A quick summary of the history of artificial intelligence showed that expert systems, which were good at certain applications but required significant investment in capturing and defining the rules, and neural networks which provide a statistical learning approach but have difficulty in capturing the necessary domain knowledge within the model, were not adequate for today's class of problems.

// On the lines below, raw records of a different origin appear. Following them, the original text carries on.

(** What a call returns where the mote decides it, under such a
    delegate. *)
Lemma call_result_decided `{!ServerSends D} `{!ServerFramed D} c w r :
  mote_result c (mote w) = Some r → (call_result c w).1 = r.
Proof.
  destruct c; cbn [call_result mote_result]; try done; rewrite fmap_outcome.
  - intros [= <-]. by rewrite cmdRegister_sends.
  - intros [= <-]. by rewrite qryRegister_run, send_Return.
  - intros [= <-]. unfold staRegister. rewrite bind_unfold. simpl.
    destruct (getRegister regId (mote w)) as [[reg|]|e]; rewrite bind_unfold; simpl; [|done..].
    by rewrite send_Return.
  - destruct (reachable_now (mote w)) eqn:E; [done|]. intros [= <-].
    apply reachable_now_false in E as [? ?]. by rewrite save_command_asleep.
  - destruct (reachable_now (mote w)) eqn:E; [done|]. intros [= <-].
    apply reachable_now_false in E as [? ?]. unfold save_address_command.
    by rewrite save_command_asleep.
  - destruct (reachable_now (mote w)) eqn:E; [done|]. intros [= <-].
    apply reachable_now_false in E as [? ?]. unfold save_txinterval_command.
    by rewrite save_command_asleep.
  - intros [= <-]. destruct (queued_commands (mote w)) as [|c q] eqn:E.
    + by rewrite get_saved_command_nil.
    + by rewrite (get_saved_command_cons w c q E).
  - by intros [= <-].
  - intros [= <-]. destruct (receiving st) eqn:E.
    + apply receiving_true in E. by destruct (update_state_receiving st w E) as (w' & -> & _).
    + rewrite update_state_run. unfold receiving in E. by rewrite E.
Qed.

(** Every transition of the implementation is an abstract transition,
    with what is observed of it. *)
Lemma lstep_abs `{!ServerSends D} `{!ServerFramed D} l w w' :
  lstep l w w' → mote_ltrans l (abs w) (abs w').
Proof.
  intros [c w1 | dt w1]; [|constructor].
  rewrite call_result_abs. constructor. apply call_result_decided.
Qed.

(** Without the observations. *)
Lemma mote_ltrans_trans l a b : mote_ltrans l a b → mote_trans a b.
Proof. destruct 1; constructor. Qed.

Lemma step_abs `{!ServerSends D} `{!ServerFramed D} w w' :
  step w w' → mote_trans (abs w) (abs w').
Proof. intros [l Hl%lstep_abs]%step_lstep. by eapply mote_ltrans_trans. Qed.

(** A sequence of calls reaches the world it ends in. *)
Lemma reachable_run cs : ∀ w, reachable w (foldl (λ w c, (run_call c w).2) w cs).
Proof.
  induction cs as [|c cs IH]; intros w; simpl; [apply rtc_refl|].
  eapply rtc_l; [apply (step_call c) | apply IH].
Qed.

(** ** Invariants of the abstract machine *)

Lemma keeps_same_identity m0 : keeps (same_identity m0).
Proof.
  intros c ack now m Hm. unfold same_identity in *.
  destruct c; simpl; repeat case_match; simpl; done.
Qed.

(** Use the guard that failed. *)
Ltac guard_false :=
  match goal with
  | G : reachable_now _ = false |- _ => apply reachable_now_false in G as [? ?]
  | G : receiving _ = false |- _ => apply receiving_false in G as [? ?]
  end.

Lemma keeps_queue_needs_pwrdown : keeps queue_needs_pwrdown.
Proof.
  intros c ack now m Hm. unfold queue_needs_pwrdown in *.
  destruct c; simpl; repeat case_match; simpl; try done; try (by guard_false).
  destruct (queued_commands m); simpl; [done|]. intros _. by apply Hm.
Qed.

Lemma keeps_awake_means_flushed : keeps awake_means_flushed.
Proof.
  intros c ack now m Hm. unfold awake_means_flushed in *.
  destruct c; simpl; repeat case_match; simpl; try done; intros Hs;
    try (by guard_false). by rewrite Hm.
Qed.
(** The positions of the cells that hold a number, and of those that hold
    NaN, each in ascending order. *)
Definition non_nan_idx (items : list float64) : list nat :=
  getitem_mask (seq 0 (List.length items))
               (List.map (fun v => negb (isna v)) items).

Definition nan_idx (items : list float64) : list nat :=
  getitem_mask (seq 0 (List.length items)) (List.map isna items).

(** pandas' [nargsort] with [ascending=True, na_position="last"]: the rows
    without NaN in the order [argsort] gives for their values, then the
    rows with NaN in the order they stand in. *)
Definition nargsort (order : list nat) (items : list float64) : list nat :=
  List.map (fun i => nth i (non_nan_idx items) O) order ++ nan_idx items.

(** [df.take(indexer)]. *)
Definition take (df : list row) (indexer : list nat) : list row :=
  omap (fun i => df !! i) indexer.

(** [df_combined.sort_values(by)], where [order] is what the argsort inside
    returned; the result is a new frame. *)
Definition sort_values (order : list nat) (m : metric) (df : list row) : list row :=
  take df (nargsort order (List.map (column m) df)).

(** The rows whose value in the column is the number [v]. *)
Definition rows_with (m : metric) (v : Q) (df : list row) : list row :=
  List.filter (fun r => match column m r with
                        | Some x => Qeq_bool x v
                        | None => false
                        end) df.

(** Rows with the same value keep the order they had. *)
Definition stable (m : metric) (df out : list row) : Prop :=
  forall v : Q, rows_with m v out = rows_with m v df.

(** ** Frames as objects *)

(** The frames alive in the interpreter, by address. *)
Definition loc : Type := nat.

Definition alloc (σ : gmap loc DataFrame) (d : DataFrame) : loc * gmap loc DataFrame :=
  let l := fresh (dom σ) in (l, <[l := d]> σ).

(** [perform_analysis(df, material)] on frame objects: [df] is read, the
    boolean indexing builds [mat_df] as a new object, and the dictionary
    returned refers to that object under ["data"]. *)
Definition perform_analysis_obj (σ : gmap loc DataFrame) (df : loc)
    (material : string)
    : outcome (option (analysis * loc)) * gmap loc DataFrame :=
  match σ !! df with
  | None => (Unmodelled, σ)
  | Some d =>
      match filter_material d material with
      | Raise e => (Raise e, σ)
      | Unmodelled => (Unmodelled, σ)
      | Ret mat =>
          let (mat_df, σ') := alloc σ mat in
          match perform_analysis d material with
          | Ret (Some result) => (Ret (Some (result, mat_df)), σ')
          | Ret None => (Ret None, σ')
          | Raise e => (Raise e, σ')
          | Unmodelled => (Unmodelled, σ')
          end
      end
  end.

(** The dictionary an object-level outcome carries. *)
Definition result_of (r : outcome (option (analysis * loc)))
    : outcome (option analysis) :=
  match r with
  | Ret (Some (s, _)) => Ret (Some s)
  | Ret None => Ret None
  | Raise e => Raise e
  | Unmodelled => Unmodelled
  end.

(** ** Vocabulary of the statements *)

(** The dictionary built from a non-empty matched subset. *)
Definition summary_of (mat_df : DataFrame) : analysis :=
  {| skew_ee := skew (dropna (List.map Embodied_Energy mat_df));
     skew_ec := skew (dropna (List.map Embodied_Carbon mat_df));
     median_ee := trimmed_median (List.map Embodied_Energy mat_df);
     median_ec := trimmed_median (List.map Embodied_Carbon mat_df);
     data := mat_df |}.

An alternative approach which was able to integrate domain knowledge with statistical learning was required and Chris's approach was to use a combination of approaches:

Bayesian Learning which uses probability distributions to quantify the uncertainty of the data. The distributions are amended once 'real data' is applied to the model which results in a reduction in the uncertainty.
Probabilistic Graphical Models which enables domain knowledge to be captured in directed graphs with each node having a probability distribution.
Efficient inference which ensures efficiency in computation

To explain the approach, Chris sensibly used real-life case studies to demonstrate the application of the theory in three very diverse applications.

His first example was of Bayesian Ranking system to be used in producing a global ranking from noisy partial rankings. The conventional approaches is to use the Elo rating system which is a method for calculating the relative skill levels of players in two-player games. The Elo system could not handle team games or more than 2 players. As part of the launch of the Xbox 360 Live online playing solution, Microsoft developed the TrueSkill algorithm to match opponents of similar skill levels. The TrueSkill algorithm converges far faster than Elo by managing the uncertainty in a more efficient way; it also operates quickly so that users can find suitable opponents in a few seconds out of a user population of many million. Further details on TrueSkill(TM) are available at http://research.microsoft.com/en-us/projects/trueskill/

The next example was for a website serving adverts and how to determine which advert to show based on the probability of being clicked and the value of click. The proposed approach was to use gausian probability in order to assign a weight to a number of features which is used to determine the ranking. However it is important to ensure that the system continually learns in order to re-evaluate the ranking to ensure that the solution accurately reflects the dynamics of the adverts. If this was not the case, it would be very difficult for a new advert to be be served.

The final example was the Manchester Asthma and Allergy Study which is working with a comprehensive data set acquired over 11 years. The data set is continually being augmented with new types of data (recently genetic data has been added) and the study has been successful at establishing the important variables and features and their relationships. By defining a highly structured model of the domain knowledge, it has been possible to assign each variable a probability distribution. By placing the data at the heart of the study and applying some machine learning techniques, a number of key observations are now being reported which might not have been apparent if more traditional statistical techniques had been used.

As a closing remark, Chris promoted a product from Microsoft Research (Infer.net) which provides a framework for further experimentation in developing Bayesian models for a variety of machine learning problems.

As is now traditional with the Turing Lecture, it is presented at several locations around the country. A webcast of the version presented at the IET in London is available on the IET TV channel.